In today’s installment, we highlight the actions that indicate positive or negative engagement and present three warning signs of a potential deliverability issue.
Actions that reflect positive email engagement
ISPs track recipient actions to gauge your credibility as a sender as well as your audience understanding. When an ISP notes positive engagement actions, it is seen as a reflection of healthy interaction, reinforcing trust in you as a sender.
Ultimately, these actions have the power to drive a positive lift in engagement and increase the percentage of messages that will be delivered to the inbox.
While certain subscriber actions enhance email deliverability, others can negatively impact it.
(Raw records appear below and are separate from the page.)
End OutsideMask.

(** C1.  On the sample reader ([xmin = 0], [ymin = 5]) the point [(5, 2)]
    lies under [ymin], outside the bounding box, and the returned [outside]
    is empty: the mask compares [y] with [xmin]. *)
Theorem check_arguments_outside_misses_ymin :
  check_arguments micros_str wind_reader (VStr "x_wind") None
    (Seq [5; 5]) (Seq [2; 7]) (Seq [0; 0]) =
    Ok (["x_wind"], Some 0%Z, Nd1 [5; 5], Nd1 [2; 7], Nd1 [0; 0], []) /\
  point_at [5; 5] [2; 7] 0 5 2 /\
  outside_box wind_reader 5 2.
Proof.
  split; [reflexivity|]. split; [split; reflexivity|].
  right; right; left. reflexivity.
Qed.

(** C2.  On the sample reader a request whose two points both lie under
    [ymin], hence all outside the bounding box, is answered and not
    rejected. *)
Theorem check_arguments_all_outside_accepted :
  check_arguments micros_str wind_reader (VStr "x_wind") None
    (Seq [5; 6]) (Seq [2; 3]) (Seq [0; 0]) =
    Ok (["x_wind"], Some 0%Z, Nd1 [5; 6], Nd1 [2; 3], Nd1 [0; 0], []) /\
  outside_box wind_reader 5 2 /\
  outside_box wind_reader 6 3.
Proof.
  split; [reflexivity|].
  split; right; right; left; reflexivity.
Qed.

(** ** Properties of index_of_closest_time *)

Local Open Scope Z_scope.

(** The rounded quotient is within one half of the quotient. *)
Lemma round_pos_bounds (m : rounding) (num den : Z) :
  0 < den ->
  2 * num - den <= 2 * (den * round_pos m num den) <= 2 * num + den.
Proof.
  intros Hden. unfold round_pos.
  pose proof (Z.div_mod num den ltac:(lia)) as Hdm.
  pose proof (Z.mod_pos_bound num den Hden) as Hmod.
  set (f := num / den) in *. set (r := num mod den) in *.
  destruct (Z.compare_spec (2 * r) den) as [Heq | Hlt | Hgt].
  - destruct m.
    + destruct (0 <=? num); lia.
    + destruct (Z.even f); lia.
  - lia.
  - lia.
Qed.

(** An integer strictly within one half of the quotient is the rounded
    quotient, whatever the tie policy. *)
Lemma round_pos_nearest (m : rounding) (num den k : Z) :
  0 < den ->
  - den < 2 * (num - k * den) < den ->
  round_pos m num den = k.
Proof.
  intros Hden Hk.
  pose proof (round_pos_bounds m num den Hden) as Hr.
  set (r := round_pos m num den) in *.
  assert (H1 : den * (r - k) < den * 1) by lia.
  assert (H2 : den * (-1) < den * (r - k)) by lia.
  apply Z.mul_lt_mono_pos_l in H1; [|assumption].
  apply Z.mul_lt_mono_pos_l in H2; [|assumption].
  lia.
Qed.

Lemma py_round_pos (m : rounding) (num den : Z) :
  0 < den -> py_round m num den = round_pos m num den.
Proof.
  intros Hden. unfold py_round.
  destruct (Z.ltb_spec den 0); [lia | reflexivity].
Qed.
Section PrManager.
Set Default Proof Using "Type".
Context {P V Ex : Type}.
(** [seastar::promise<T>{}], [promise::set_value], [promise::set_exception]. *)
Variable new_promise : P.
Variable promise_set_value : P -> V -> P.
Variable promise_set_exception : P -> Ex -> P.
(** [value_type{}] *)
Variable default_value : V.

Record node := mk_node { pr : P; next_avl : Z; active : bool }.

Definition node_new : node := mk_node new_promise 0 true.
Definition occupy (n : node) : node := mk_node new_promise (next_avl n) true.
Definition release (n : node) : node := mk_node (pr n) (next_avl n) false.
Definition set_next (n : node) (a : Z) : node := mk_node (pr n) a (active n).
Definition set_pr (n : node) (p : P) : node := mk_node p (next_avl n) (active n).

Record pr_manager := mk_pr_manager { pr_array : list node; available : Z }.

(** The constructor; [reserve] only affects capacity. *)
Definition pr_manager_new : pr_manager :=
  mk_pr_manager [release (set_pr node_new (promise_set_value new_promise default_value))] 0.

(** [pr_array[pr_id]] of a [std::vector]: out of range is undefined. *)
Definition at_id (m : pr_manager) (pr_id : Z) : res node :=
  of_option OutOfBounds (pr_array m !! Z.to_nat pr_id).

Definition acquire_pr (m : pr_manager) : res (Z * pr_manager) :=
  if available m =? 0 then
    let arr := pr_array m ++ [node_new] in
    Ok (u32 (Z.of_nat (length arr) - 1), mk_pr_manager arr (available m))
  else
    let pr_id := available m in
    n ← at_id m pr_id;
    Ok (pr_id, mk_pr_manager (<[Z.to_nat pr_id := occupy n]> (pr_array m)) (next_avl n)).

Definition remove_pr (m : pr_manager) (pr_id : Z) : res pr_manager :=
  n ← at_id m pr_id;
  Ok (mk_pr_manager (<[Z.to_nat pr_id := set_next (release n) (available m)]> (pr_array m)) pr_id).

Definition pr_size (m : pr_manager) : Z := Z.of_nat (length (pr_array m)).

Definition is_active (m : pr_manager) (pr_id : Z) : res bool :=
  n ← at_id m pr_id; Ok (active n).

(** The promise whose future [get_future] returns. *)
Definition get_future (m : pr_manager) (pr_id : Z) : res P :=
  n ← at_id m pr_id; Ok (pr n).

Definition set_value (m : pr_manager) (pr_id : Z) (v : V) : res pr_manager :=
  n ← at_id m pr_id;
  Ok (mk_pr_manager (<[Z.to_nat pr_id := set_pr n (promise_set_value (pr n) v)]> (pr_array m))
        (available m)).

Definition set_exception (m : pr_manager) (pr_id : Z) (ex : Ex) : res pr_manager :=
  n ← at_id m pr_id;
  Ok (mk_pr_manager (<[Z.to_nat pr_id := set_pr n (promise_set_exception (pr n) ex)]> (pr_array m))
        (available m)).

(** ** The free list *)

Fixpoint chain (arr : list node) (start : Z) (fl : list nat) : Prop :=
  match fl with
  | [] => start = 0
  | i :: fl => start = Z.of_nat i /\ i <> O /\
      exists n, arr !! i = Some n /\ active n = false /\ chain arr (next_avl n) fl
  end.

(** An id with a request outstanding. *)
Definition live (m : pr_manager) (id : nat) : bool :=
  match pr_array m !! id with Some n => active n | None => false end.

(** Well-formed table: the chain from [available] visits every released entry
    except the reserved one, once, and nothing else. *)
Record wf_with (m : pr_manager) (fl : list nat) : Prop := {
  wf_chain : chain (pr_array m) (available m) fl;
  wf_nodup : NoDup fl;
  wf_free : forall i n, pr_array m !! i = Some n -> active n = false -> i = O \/ i ∈ fl;
  wf_zero : exists n, pr_array m !! O = Some n /\ active n = false;
  wf_size : pr_size m <= 2 ^ 32
}.
Definition wf (m : pr_manager) : Prop := exists fl, wf_with m fl.

Lemma chain_lookup arr s fl i :
  chain arr s fl -> i ∈ fl -> i <> O /\ exists n, arr !! i = Some n /\ active n = false.
Proof.
  revert s. induction fl as [|j fl IH]; intros s H Hi; [now apply not_elem_of_nil in Hi|].
  cbn in H. destruct H as (-> & Hj & n & Hn & Ha & Hc).
  apply elem_of_cons in Hi as [->|Hi]; eauto.
Qed.

Lemma chain_insert arr s fl i n : i ∉ fl -> chain arr s fl -> chain (<[i:=n]> arr) s fl.
Proof.
  revert s. induction fl as [|j fl IH]; intros s Hi H; [done|].
  cbn in *. apply not_elem_of_cons in Hi as [Hij Hi].
  destruct H as (-> & Hj & n' & Hn & Ha & Hc). split_and!; [done..|].
  exists n'. rewrite list_lookup_insert_ne by congruence. auto.
Qed.

Lemma chain_app arr arr' s fl : chain arr s fl -> chain (arr ++ arr') s fl.
Proof.
  revert s. induction fl as [|j fl IH]; intros s H; [done|].
  cbn in *. destruct H as (-> & Hj & n' & Hn & Ha & Hc). split_and!; [done..|].
  exists n'. rewrite lookup_app_l by (eapply lookup_lt_Some; eassumption). auto.
Qed.

Lemma at_id_ok m i n : pr_array m !! i = Some n -> at_id m (Z.of_nat i) = Ok n.
Proof. intros H. unfold at_id. now rewrite Nat2Z.id, H. Qed.

Lemma wf_new : wf_with pr_manager_new [].
Proof.
  constructor; cbn; [done|constructor| |eauto|].
  - intros [|[|i]] n H; [auto|discriminate..].
  - unfold pr_size. cbn. lia.
Qed.

(** The two branches of [acquire_pr]. *)
Lemma acquire_reuse m i fl :
  wf_with m (i :: fl) ->
  exists n, pr_array m !! i = Some n /\ active n = false /\
    let m' := mk_pr_manager (<[i := occupy n]> (pr_array m)) (next_avl n) in
    acquire_pr m = Ok (Z.of_nat i, m') /\ wf_with m' fl.
Proof.
  intros [Hc Hd Hf Hz Hs]. cbn in Hc. destruct Hc as (Hav & Hi & n & Hn & Ha & Hc).
  apply NoDup_cons in Hd as [Hni Hd]. exists n. split; [done|]. split; [done|].
  cbn zeta. split.
  - unfold acquire_pr. rewrite Hav. destruct (Z.eqb_spec (Z.of_nat i) 0) as [|_]; [lia|].
    rewrite (at_id_ok _ _ _ Hn).
    cbn [mbind res_bind]. now rewrite Nat2Z.id.
  - constructor; cbn [pr_array available].
    + now apply chain_insert.
    + done.
    + intros j k Hj Hk. destruct (decide (j = i)) as [->|Hne].
      * rewrite list_lookup_insert_eq in Hj by (eapply lookup_lt_Some; eassumption).
        injection Hj as <-. discriminate.
      * rewrite list_lookup_insert_ne in Hj by congruence.
        destruct (Hf _ _ Hj Hk) as [?|Hin]; [now left|].
        apply elem_of_cons in Hin as [?|?]; [congruence|now right].
    + destruct Hz as (z & Hz & Hza). exists z. now rewrite list_lookup_insert_ne by congruence.
    + unfold pr_size in *. cbn. now rewrite length_insert.
Qed.

Lemma acquire_grow m :
  wf_with m [] -> pr_size m < 2 ^ 32 ->
  let m' := mk_pr_manager (pr_array m ++ [node_new]) 0 in
  acquire_pr m = Ok (pr_size m, m') /\ wf_with m' [].
Proof.
  intros [Hc Hd Hf Hz Hs] Hroom. cbn in Hc. unfold pr_size in *. split.
  - unfold acquire_pr. rewrite Hc. cbn [Z.eqb]. f_equal. f_equal.
    rewrite length_app. cbn [length]. rewrite u32_small by lia. lia.
  - constructor; cbn [pr_array available].
    + done.
    + constructor.
    + intros j k Hj Hk. apply lookup_app_Some in Hj as [Hj|[Hle Hj]]; [eauto|].
      apply list_lookup_singleton_Some in Hj as [_ <-]. discriminate.
    + destruct Hz as (z & Hz & Hza). exists z.
      now rewrite lookup_app_l by (eapply lookup_lt_Some; eassumption).
    + unfold pr_size. cbn. rewrite length_app. cbn. lia.
Qed.

Lemma remove_live m i fl :
  wf_with m fl -> live m i = true ->
  exists n, pr_array m !! i = Some n /\ active n = true /\
    let m' := mk_pr_manager (<[i := set_next (release n) (available m)]> (pr_array m)) (Z.of_nat i) in
    remove_pr m (Z.of_nat i) = Ok m' /\ wf_with m' (i :: fl).
Proof.
  intros [Hc Hd Hf Hz Hs] Hl. unfold live in Hl.
  destruct (pr_array m !! i) as [n|] eqn:Hn; [|done]. exists n. split; [done|]. split; [done|].
  assert (Hni : i ∉ fl).
  { intros Hi. destruct (chain_lookup _ _ _ _ Hc Hi) as (_ & n' & Hn' & Ha). congruence. }
  assert (Hi0 : i <> O).
  { intros ->. destruct Hz as (z & Hz & Hza). congruence. }
  cbn zeta. split.
  - unfold remove_pr. rewrite (at_id_ok _ _ _ Hn). cbn [mbind res_bind]. now rewrite Nat2Z.id.
  - pose proof (lookup_lt_Some _ _ _ Hn) as Hlt.
    constructor; cbn [pr_array available].
    + cbn [chain]. split_and!; [done..|]. eexists. rewrite list_lookup_insert_eq by done.
      split; [done|]. split; [done|]. now apply chain_insert.
    + now constructor.
    + intros j k Hj Hk. destruct (decide (j = i)) as [->|Hne]; [right; left|].
      rewrite list_lookup_insert_ne in Hj by congruence.
      destruct (Hf _ _ Hj Hk) as [?|?]; [now left|right; now right].
    + destruct Hz as (z & Hz & Hza). exists z. now rewrite list_lookup_insert_ne by congruence.
    + unfold pr_size in *. cbn. now rewrite length_insert.
Qed.

Lemma live_insert m i n a j :
  (i < length (pr_array m))%nat ->
  live (mk_pr_manager (<[i := n]> (pr_array m)) a) j = if decide (j = i) then active n else live m j.
Proof.
  intros Hi. unfold live. cbn [pr_array]. case_decide as Hj.
  - subst. now rewrite list_lookup_insert_eq.
  - now rewrite list_lookup_insert_ne by congruence.
Qed.

Lemma live_grow m j :
  live (mk_pr_manager (pr_array m ++ [node_new]) 0) j =
  if decide (j = length (pr_array m)) then true else live m j.
Proof.
  unfold live. cbn [pr_array]. case_decide as Hj.
  - subst. now rewrite lookup_app_r, Nat.sub_diag.
  - destruct (decide (j < length (pr_array m))%nat) as [Hlt|Hge].
    + now rewrite lookup_app_l.
    + rewrite lookup_app_r by lia. rewrite (lookup_ge_None_2 (pr_array m)) by lia.
      rewrite lookup_ge_None_2; [done|]. cbn. lia.
Qed.

(** Room for one more entry: ids are 32 bits wide. *)
Definition room (m : pr_manager) : Prop := pr_size m < 2 ^ 32.
Lemma lseg_frame h h' ns : forall p q,
  (forall l, l ∈ locs ns -> h' !! l = h !! l) -> lseg h p ns q -> lseg h' p ns q.
Proof.
  induction ns as [|[l a] ns IH]; intros p q Hf; cbn; [done|].
  intros (-> & nx & Hl & H). split; [done|]. exists nx.
  split; [rewrite Hf; [done|left]|]. apply IH; [|done]. intros. apply Hf. now right.
Qed.

Lemma lseg_bound h ns : forall p q l, lseg h p ns q -> l ∈ locs ns -> (l < length h)%nat.
Proof.
  induction ns as [|[l' a] ns IH]; intros p q l; cbn; [set_solver|].
  intros (-> & nx & Hl & H) [->|Hin]%elem_of_cons; [now apply lookup_lt_Some in Hl | eauto].
Qed.

Lemma lseg_snoc_inv h p ns l a : lseg h p (ns ++ [(l, a)]) None ->
  lseg h p ns (Some l) /\ h !! l = Some (Some (mk_node a None)).
Proof. intros (r & H & -> & nx & Hl & ->)%lseg_app. done. Qed.

Lemma locs_app n1 n2 : locs (n1 ++ n2) = locs n1 ++ locs n2.
Proof. apply fmap_app. Qed.

Lemma list_contents_app n1 n2 : list_contents (n1 ++ n2) = list_contents n1 ++ list_contents n2.
Proof. unfold list_contents. now rewrite fmap_app, join_app. Qed.

Lemma locs_length h p ns q : lseg h p ns q -> NoDup (locs ns) -> (length ns <= length h)%nat.
Proof.
  intros H Hn. rewrite <-(length_fmap fst ns), <-(length_seq (length h) 0).
  apply submseteq_length, NoDup_submseteq; [done|]. intros l Hl.
  apply elem_of_seq. pose proof (lseg_bound _ _ _ _ _ H Hl). lia.
Qed.

Lemma deref_ok h l n : deref h (Some l) = Ok n <-> h !! l = Some (Some n).
Proof. cbn. destruct (h !! l) as [[m|]|]; split; congruence. Qed.

Lemma store_ok h l n m : h !! l = Some (Some m) -> store h (Some l) n = Ok (<[l := Some n]> h).
Proof. intros H. unfold store. rewrite (proj2 (deref_ok h l m) H). done. Qed.

(** Changing the last node, given the invariant of the nodes before it. *)
Lemma lseg_set_last h p ns l a n :
  lseg h p (ns ++ [(l, a)]) None -> NoDup (locs (ns ++ [(l, a)])) ->
  lseg (<[l := Some n]> h) p (ns ++ [(l, buffer_array n)]) (next n).
Proof.
  intros H Hn. pose proof (lseg_snoc_inv _ _ _ _ _ H) as [H1 H2].
  apply lseg_app. exists (Some l). split.
  - eapply lseg_frame; [|exact H1]. intros l' Hl'. rewrite list_lookup_insert_ne; [done|].
    intros ->. rewrite locs_app in Hn. apply NoDup_app in Hn as (_ & Hd & _).
    eapply Hd; [exact Hl'|left].
  - cbn. split; [done|]. exists (next n). destruct n. split; [|done].
    rewrite list_lookup_insert_eq; [done|]. now apply lookup_lt_Some in H2.
Qed.

Lemma list_ok_app_alloc h p ns x : list_ok h p ns -> list_ok (h ++ [x]) p ns.
Proof.
  intros [H1 H2 H3 H4]. split; [|done..]. eapply lseg_frame; [|exact H1].
  intros l Hl. pose proof (lseg_bound _ _ _ _ _ H1 Hl). now rewrite lookup_app_l by lia.
Qed.

Lemma tl_app_cons {A} (l1 l2 : list A) x : List.tl ((x :: l1) ++ l2) = List.tl (x :: l1) ++ l2.
Proof. reflexivity. Qed.

End Repr.

(** ** What the list operations do *)
Module ListSpec.
Import Array LinkedList Repr.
Knowing which actions hurt your sender reputation helps optimize deliverability and ensure emails reach recipients.
Negative email engagement actions include:
Marking the message as spam
Leaving it in the spam folder
Ignoring an email
Deleting without reading it
Actions that reflect negative email engagement
Is opting out a bad thing?
In the list above, we didn’t include ‘opting out’ because unsubscribing isn’t considered a negative engagement. While opting out may reduce your database size, it’s far preferable to being ignored or marked as spam.
The journey to getting blocked
When marketers fail to adhere to best practices, ISPs may ultimately block their emails entirely, preventing delivery to recipients.
The journey to getting blocked
SMPT errors You’ve been repeatedly sending emails to blocked addresses without properly suppressing them, as based on SMTP errors.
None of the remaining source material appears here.